> GOAL OF THE EXERCISE
Using the records below, give again exactly the lines from the line that contains "Definition ascii_digit (c" through the line that contains "(** [s.casefold()] *)", both ends included, and only those.

> DATA PROVIDED

(** C7.  Without an upload the session uses the default model; with an
    upload that loads it uses the uploaded model; with an upload that fails
    to load the error is shown and the session uses the default model.
    The run never raises. *)
Theorem select_model_fallback :
  forall (model_file : Type) (load_model : model_file -> result model)
         (default_model : model),
    select_model load_model default_model None
    = (Ok default_model, [SidebarInfo UsingDefaultModel]) /\
    (forall f m, load_model f = Ok m ->
       select_model load_model default_model (Some f)
       = (Ok m, [WriteModelFile "temp_model.keras";
                 SidebarSuccess CustomModelLoaded])) /\
    (forall f e, load_model f = Raise e ->
       select_model load_model default_model (Some f)
       = (Ok default_model,
          [WriteModelFile "temp_model.keras";
           SidebarError (ErrorLoadingCustomModel e);
           SidebarInfo UsingDefaultModelInstead])).
Proof.
  intros model_file load_model default_model.
  split; [reflexivity|]. split.
  - intros f m H. unfold select_model. rewrite H. reflexivity.
  - intros f e H. unfold select_model. rewrite H. reflexivity.
Qed.

(** ** The pipeline as a whole *)

Lemma filter_none {A} (f : A -> bool) (l : list A) :
  Forall (fun x => f x = false) l -> filter f l = [].
Proof.
  induction 1 as [|x l Hx _ IH]; cbn [filter]; [reflexivity|].
  rewrite Hx. exact IH.
Qed.

(** Nothing that follows the segmentation reports an error. *)
Lemma present_results_no_error (nib_load : string -> result (ndarray Q))
      (combined_image : ndarray Q) (sr : option (ndarray nat))
      (mpath : option string) :
  Forall (fun e => forall m, e <> StError m)
         (snd (present_results nib_load combined_image sr mpath)).
Proof.
  unfold present_results, load_ground_truth, plot_results, plot_slice,
    save_result.
  log_steps.
Qed.

Lemma run_segmentation_events (mdl : model) (input_image : ndarray Q) :
  snd (run_segmentation mdl input_image)
  = [ModelPredict (expand_dims0 input_image)]
  \/ snd (run_segmentation mdl input_image)
     = [StError (UnexpectedInputShape (shape (expand_dims0 input_image)))].
Proof.
  destruct (Nat.eq_dec (ndim (expand_dims0 input_image)) 5) as [H|H].
  - left. apply run_segmentation_log. exact H.
  - right. rewrite (run_segmentation_rejects mdl input_image H). reflexivity.
Qed.
(** * norm_name: batch renaming to "group_model_第N个点"

    A shallow embedding of [norm_name.py] and the properties of its
    name-parsing and normalisation engine: the numeral converter
    ([cn2int], [int2cn]), the sanitizer ([sanitize_component]), the group
    index ([init_group_index], [find_group_for_model]), the pattern
    extractor ([PATTERN]), the name builder ([build_new_name]) and the
    planner ([ensure_unique], [plan_changes]). *)

From Stdlib Require Import List String Ascii ZArith NArith Lia Bool Arith.
From Stdlib Require Import DecimalZ.
Import ListNotations.

Local Open Scope N_scope.

(** ** Text

    A Python [str] is a sequence of Unicode code points. *)

Definition char := N.
Definition str := list char.

Definition str_eqb (a b : str) : bool :=
  if list_eq_dec N.eq_dec a b then true else false.

(** Source literals are written as UTF-8 text and decoded to code points. *)
Fixpoint utf8_decode (bs : list N) : str :=
  match bs with
  | [] => []
  | b :: t =>
      if b <? 128 then b :: utf8_decode t
      else if b <? 224 then
        match t with
        | b1 :: t1 => ((b - 192) * 64 + (b1 - 128)) :: utf8_decode t1
        | _ => []
        end
      else if b <? 240 then
        match t with
        | b1 :: b2 :: t2 =>
            ((b - 224) * 4096 + (b1 - 128) * 64 + (b2 - 128)) :: utf8_decode t2
        | _ => []
        end
      else
        match t with
        | b1 :: b2 :: b3 :: t3 =>
            ((b - 240) * 262144 + (b1 - 128) * 4096 + (b2 - 128) * 64 + (b3 - 128))
              :: utf8_decode t3
        | _ => []
        end
  end.

Definition u8 (s : string) : str :=
  utf8_decode (map N_of_ascii (list_ascii_of_string s)).

(** The single code point of a one-character literal. *)
Definition ch (s : string) : char := hd 0 (u8 s).

Definition mem (c : char) (l : str) : bool := existsb (N.eqb c) l.

(** ** Unicode data

    [str.isspace], [str.strip] and the pattern class [\s] share one set of
    code points, fixed by the interpreter. *)
Definition isspace (c : char) : bool :=
  ((9 <=? c) && (c <=? 13)) || ((28 <=? c) && (c <=? 32))
  || (c =? 133) || (c =? 160) || (c =? 5760)
  || ((8192 <=? c) && (c <=? 8202))
  || (c =? 8232) || (c =? 8233) || (c =? 8239) || (c =? 8287) || (c =? 12288).

(** Case mapping and the digit properties come from the interpreter's
    Unicode database.  The part of it this development computes with is
    written out: ASCII, the white space above, the en and em dash, the
    ideographic zero and the CJK unified ideographs, none of which is cased
    or a digit apart from the ASCII letters and digits.  For every other code
    point the tables are taken as given. *)
Class UnicodeTables := {
  (** [str.lower] of a string with code points outside the fragment *)
  tbl_lower : str -> str;
  (** [str.casefold] of such a string *)
  tbl_casefold : str -> str;
  (** value of a decimal digit (category Nd), if it is one *)
  tbl_decimal : char -> option Z;
  (** digits that are not decimal digits (superscripts, circled digits) *)
  tbl_digit : char -> bool
}.

Definition plain (c : char) : bool :=
  (c <? 128) || isspace c || (c =? 8211) || (c =? 8212) || (c =? 12295)
  || ((19968 <=? c) && (c <=? 40959)).

Definition ascii_lower (c : char) : char :=
  if (65 <=? c) && (c <=? 90) then c + 32 else c.

Definition ascii_digit (c : char) : bool := (48 <=? c) && (c <=? 57).

Section Unicode.
Context {UT : UnicodeTables}.

(** [s.lower()] *)
Definition lower (s : str) : str :=
  if forallb plain s then map ascii_lower s else tbl_lower s.

(** [s.casefold()] *)
Definition casefold (s : str) : str :=
  if forallb plain s then map ascii_lower s else tbl_casefold s.

(** The decimal value of a code point, [None] outside category Nd. *)
Definition decimal (c : char) : option Z :=
  if plain c then (if ascii_digit c then Some (Z.of_N (c - 48)) else None)
  else tbl_decimal c.

(** The digit property behind [str.isdigit]: every decimal digit has it. *)
Definition char_isdigit (c : char) : bool :=
  match decimal c with
  | Some _ => true
  | None => if plain c then false else tbl_digit c
  end.

(** [s.isdigit()]: at least one character, and all of them digits. *)
Definition isdigit (s : str) : bool :=
  match s with [] => false | _ => forallb char_isdigit s end.
End Unicode.
Lemma rerun_flags_all_witness :
  let r := [("name", VStr "a"); ("address", VStr "b"); ("zip", VStr "12345");
            ("id", VStr "1")] in
  let st1 := snd (validate_file [r] init) in
  bad_records st1 = ∅ /\ flagged r (snd (validate_file [r] st1)).
Proof.
  intros r st1. split; [reflexivity|].
  apply (rerun_flags_all [r] init st1 _ r); [reflexivity | reflexivity | apply list_elem_of_here].
Defined.

(** X18: [is_null_missing_blank] raises [TypeError] exactly when the
    field holds a number or a boolean, on which [len] is not defined, and
    returns [True] exactly when the field is absent, [None], or an empty
    string, list or dict. *)
Theorem is_null_missing_blank_outcomes (r : dict) (k : string) (st : validator) :
  (fst (is_null_missing_blank r k st) = Raise TypeError
   <-> exists v, dict_get r k = Some v /\ (kind v = 1 \/ kind v = 2))
  /\ (fst (is_null_missing_blank r k st) = Ok true
      <-> dict_get r k = None
          \/ dict_get r k = Some VNone
          \/ dict_get r k = Some (VStr "")
          \/ dict_get r k = Some (VList [])
          \/ dict_get r k = Some (VDict [])).
Proof.
  unfold is_null_missing_blank, dict_has, subscript, bind, ret, raise.
  assert (Hno : forall v, kind v <> 1 -> kind v <> 2 ->
            ~ exists v', Some v = Some v' /\ (kind v' = 1 \/ kind v' = 2)).
  { intros v H1 H2 (v' & [= <-] & [H|H]); done. }
  destruct (dict_get r k) as [[ |b|z|s|l|d]|]; simpl.
  - split; [split; [done | by intros ?%Hno] | split; auto].
  - split; [split; [intros _; exists (VBool b); auto | done]|].
    split; [done | intros [H|[H|[H|[H|H]]]]; discriminate H].
  - split; [split; [intros _; exists (VInt z); auto | done]|].
    split; [done | intros [H|[H|[H|[H|H]]]]; discriminate H].
  - destruct s; simpl; (split; [split; [done | by intros ?%Hno]|]).
    + split; auto.
    + split; [done | intros [H|[H|[H|[H|H]]]]; discriminate H].
  - destruct l; simpl; (split; [split; [done | by intros ?%Hno]|]).
    + split; auto 6.
    + split; [done | intros [H|[H|[H|[H|H]]]]; discriminate H].
  - destruct d; simpl; (split; [split; [done | by intros ?%Hno]|]).
    + split; auto 6.
    + split; [done | intros [H|[H|[H|[H|H]]]]; discriminate H].
  - split; [split; [done | intros (v & H & _); done] | split; auto].
Qed.
(** *** The predicates of [SetupWithManager] *)

(** Lines 156 to 169: the copy of a cluster with resource version,
    finalizers, managed fields and status cleared. *)
Definition ignoreUpdates (c : infrav1.CloudStackCluster.t)
  : infrav1.CloudStackCluster.t :=
  let m := infrav1.CloudStackCluster.ObjectMeta c in
  let m := metav1.setResourceVersion "" m in
  let m := metav1.setFinalizers None m in
  let m := metav1.setManagedFields None m in
  infrav1.CloudStackCluster.mk (infrav1.CloudStackCluster.TypeMeta c) m
    (infrav1.CloudStackCluster.Spec c) infrav1.CloudStackClusterStatus.zero.

(** The event filter on CloudStackCluster objects (lines 153 to 173). *)
Definition clusterEventFilter : predicate.Funcs infrav1.CloudStackCluster.t :=
  predicate.mkFuncs None None
    (Some (λ e,
       let oldCluster := ignoreUpdates (event.ObjectOld e) in
       let newCluster := ignoreUpdates (event.ObjectNew e) in
       negb (deep_equal oldCluster newCluster))).

(** The predicate of the watch on CAPI Cluster objects (lines 184 to 191). *)
Definition capiClusterWatchPredicate : predicate.Funcs clusterv1.Cluster.t :=
  predicate.mkFuncs
    (Some (λ _, false))
    (Some (λ _, false))
    (Some (λ e,
       let oldCluster := event.ObjectOld e in
       let newCluster := event.ObjectNew e in
       clusterv1.Paused (clusterv1.Cluster.Spec oldCluster)
       && negb (clusterv1.Paused (clusterv1.Cluster.Spec newCluster)))).

End controllers.

(** * The vocabulary of the properties *)

Import controllers.

Section Vocabulary.

Implicit Types (r : Runner) (c : client.t).
Implicit Types (fd : infrav1.CloudStackFailureDomain.t).
Implicit Types (fdSpec : infrav1.CloudStackFailureDomainSpec.t).
Implicit Types (old new : infrav1.CloudStackCluster.t).

(** The entry written for every declared spec. *)
Definition controlPlaneEntry : clusterv1.FailureDomainSpec :=
  clusterv1.mkFailureDomainSpec true None.

(** The key under which a declared spec is entered. *)
Definition normalizedName (clusterName : string) fdSpec : string :=
  infrav1.CloudStackFailureDomainSpec.Name
    (addClusterNameSuffix clusterName fdSpec).
Lemma competitor_error_threshold_witness :
  let h1 := CompetitorPolling.interval_tick SamplesCompetitor.failing_env
              (CompetitorPolling.mount SamplesCompetitor.failing_env) in
  let h3 := CompetitorPolling.interval_tick SamplesCompetitor.failing_env
              (CompetitorPolling.ticks SamplesCompetitor.failing_env 2
                 (CompetitorPolling.mount SamplesCompetitor.failing_env)) in
  (CompetitorPolling.pollingIntervalRef h1 = true
   /\ CompetitorPolling.error h1 = None)
  /\ CompetitorPolling.pollingIntervalRef h3 = false
  /\ CompetitorPolling.error h3 = Some "Failed to fetch".
Proof.
  split.
  - exact (proj1 (proj2 (proj2
      (competitor_error_threshold SamplesCompetitor.failing_env 0
         (CompetitorPolling.mount SamplesCompetitor.failing_env) "Failed to fetch"
         ltac:(repeat split) ltac:(repeat constructor) eq_refl)))
      ltac:(repeat constructor)).
  - destruct (competitor_error_threshold SamplesCompetitor.failing_env 2
      (CompetitorPolling.ticks SamplesCompetitor.failing_env 2
         (CompetitorPolling.mount SamplesCompetitor.failing_env)) "Failed to fetch"
      ltac:(repeat split) ltac:(repeat constructor) eq_refl) as (_ & _ & _ & H).
    destruct (H ltac:(repeat constructor)) as (H1 & H2 & _).
    split; [ exact H1 | exact H2 ].
Defined.

Lemma competitor_times_out_witness :
  let h := CompetitorPolling.ticks SamplesCompetitor.running_env 40
             (CompetitorPolling.mount SamplesCompetitor.running_env) in
  CompetitorPolling.error h = Some "Analysis timed out. Please try again."
  /\ List.length (CompetitorPolling.requests h) = 31.
Proof.
  destruct (competitor_times_out SamplesCompetitor.running_env
              (CompetitorPolling.mount SamplesCompetitor.running_env) 40
              ltac:(repeat split)
              ltac:(intros made attempt; eexists; split; reflexivity)
              ltac:(repeat constructor)) as (_ & H2 & _ & H4 & _).
  split; [ exact H2 | ]. rewrite H4. reflexivity.
Defined.

Lemma competitor_completion_witness :
  let h := CompetitorPolling.interval_tick SamplesCompetitor.ready_at_two
             (CompetitorPolling.interval_tick SamplesCompetitor.ready_at_two
                (CompetitorPolling.mount SamplesCompetitor.ready_at_two)) in
  CompetitorPolling.hasValidData h = true
  /\ CompetitorPolling.ticks SamplesCompetitor.ready_at_two 3 h = h.
Proof.
  destruct (competitor_completion SamplesCompetitor.ready_at_two 1
              (CompetitorPolling.interval_tick SamplesCompetitor.ready_at_two
                 (CompetitorPolling.mount SamplesCompetitor.ready_at_two))
              Samples.complete_response
              ltac:(repeat split) ltac:(repeat constructor) eq_refl eq_refl)
    as (_ & H2 & _ & _ & H5).
  split; [ exact H2 | exact (H5 3) ].
Defined.

(** ** Runs of the polling callback *)

Section CallbackRuns.
Import UseMarketingPlanData SpecCallback.

Variable env : Env.

Ltac open_session s :=
  destruct s as [s_dom s_conv s_nav s_valid s_wait s_miss s_plan s_load s_err
                 s_raw s_has s_polls s_cont s_auto s_saving s_rows s_navs];
  cbn in *; subst.

Lemma filed_nil (key address : string) : filed_under key address [].
Proof. constructor. Qed.

Lemma advance_refl (s : Session) : advance env s s.
Proof.
  unfold advance. repeat split; auto.
  exists []. split; [ now rewrite app_nil_r | apply filed_nil ].
Qed.

Lemma advance_frame (s s1 s' : Session) :
  same_frame s s1 -> advance env s1 s' -> advance env s s'.
Proof.
  intros (F1 & F2 & F3 & F4 & F5). unfold advance.
  now rewrite F1, F2, F3, F4, F5.
Qed.

Lemma saveMarketingPlan_filed (key : string) (data : value) (rows : list MarketingPlanService.Row) :
  exists new,
    snd (MarketingPlanService.saveMarketingPlan (db env) key (email env) data rows)
    = rows ++ new
    /\ filed_under key (email env) new.
Proof.
  unfold MarketingPlanService.saveMarketingPlan.
  destruct (key =? "") eqn:Ek; cbn [orb].
  { exists []. split; [ now rewrite app_nil_r | apply filed_nil ]. }
  destruct (email env =? "") eqn:Em.
  { exists []. split; [ now rewrite app_nil_r | apply filed_nil ]. }
  apply String.eqb_neq in Ek, Em.
  eexists. split; [ reflexivity | ]. repeat constructor; assumption.
Qed.

Lemma frame_advance (s t : Session) : same_frame s t -> advance env s t.
Proof. intros H. apply (advance_frame _ _ _ H), advance_refl. Qed.
Lemma core_put_spec
    (b : TelemetryBuffer_t CoreInc.AudioTelemetryPacket_t) p :
  ring_wf b ->
  let r := CoreTelemetry.Telemetry_BufferPut b p in
  ring_wf (snd r)
  /\ (packet_count b < TELEMETRY_MAX_PACKETS ->
      fst r = true
      /\ packet_count (snd r) = packet_count b + 1
      /\ retained (snd r) = retained b ++ [p])
  /\ (packet_count b = TELEMETRY_MAX_PACKETS -> fst r = false /\ snd r = b).
Proof.
  intros Hwf. ring_shapes b Hwf;
    (split; [by vm_compute; repeat split|];
     split; intros Hcnt; try (exfalso; vm_compute in Hcnt; congruence);
     repeat split).
Qed.

Lemma cube_get_spec
    (b : TelemetryBuffer_t AudioFeatures.AudioTelemetryPacket_t) :
  ring_wf b ->
  let r := CubeTelemetry.Telemetry_BufferGet b in
  ring_wf (snd r)
  /\ fst r = head (retained b)
  /\ retained (snd r) = drop 1 (retained b).
Proof.
  intros Hwf. ring_shapes b Hwf;
    (split; [by vm_compute; repeat split|]; split; reflexivity).
Qed.

Lemma core_get_spec
    (b : TelemetryBuffer_t CoreInc.AudioTelemetryPacket_t) :
  ring_wf b ->
  let r := CoreTelemetry.Telemetry_BufferGet b in
  ring_wf (snd r)
  /\ fst r = head (retained b)
  /\ retained (snd r) = drop 1 (retained b)
  /\ (0 < packet_count b -> packet_count (snd r) = packet_count b - 1).
Proof.
  intros Hwf. ring_shapes b Hwf;
    (split; [by vm_compute; repeat split|]; split; [reflexivity|];
     split; [reflexivity|]; intros Hcnt;
     try (exfalso; vm_compute in Hcnt; congruence); reflexivity).
Qed.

> WRITTEN RESPONSE
Definition ascii_digit (c : char) : bool := (48 <=? c) && (c <=? 57).

Section Unicode.
Context {UT : UnicodeTables}.

(** [s.lower()] *)
Definition lower (s : str) : str :=
  if forallb plain s then map ascii_lower s else tbl_lower s.

(** [s.casefold()] *)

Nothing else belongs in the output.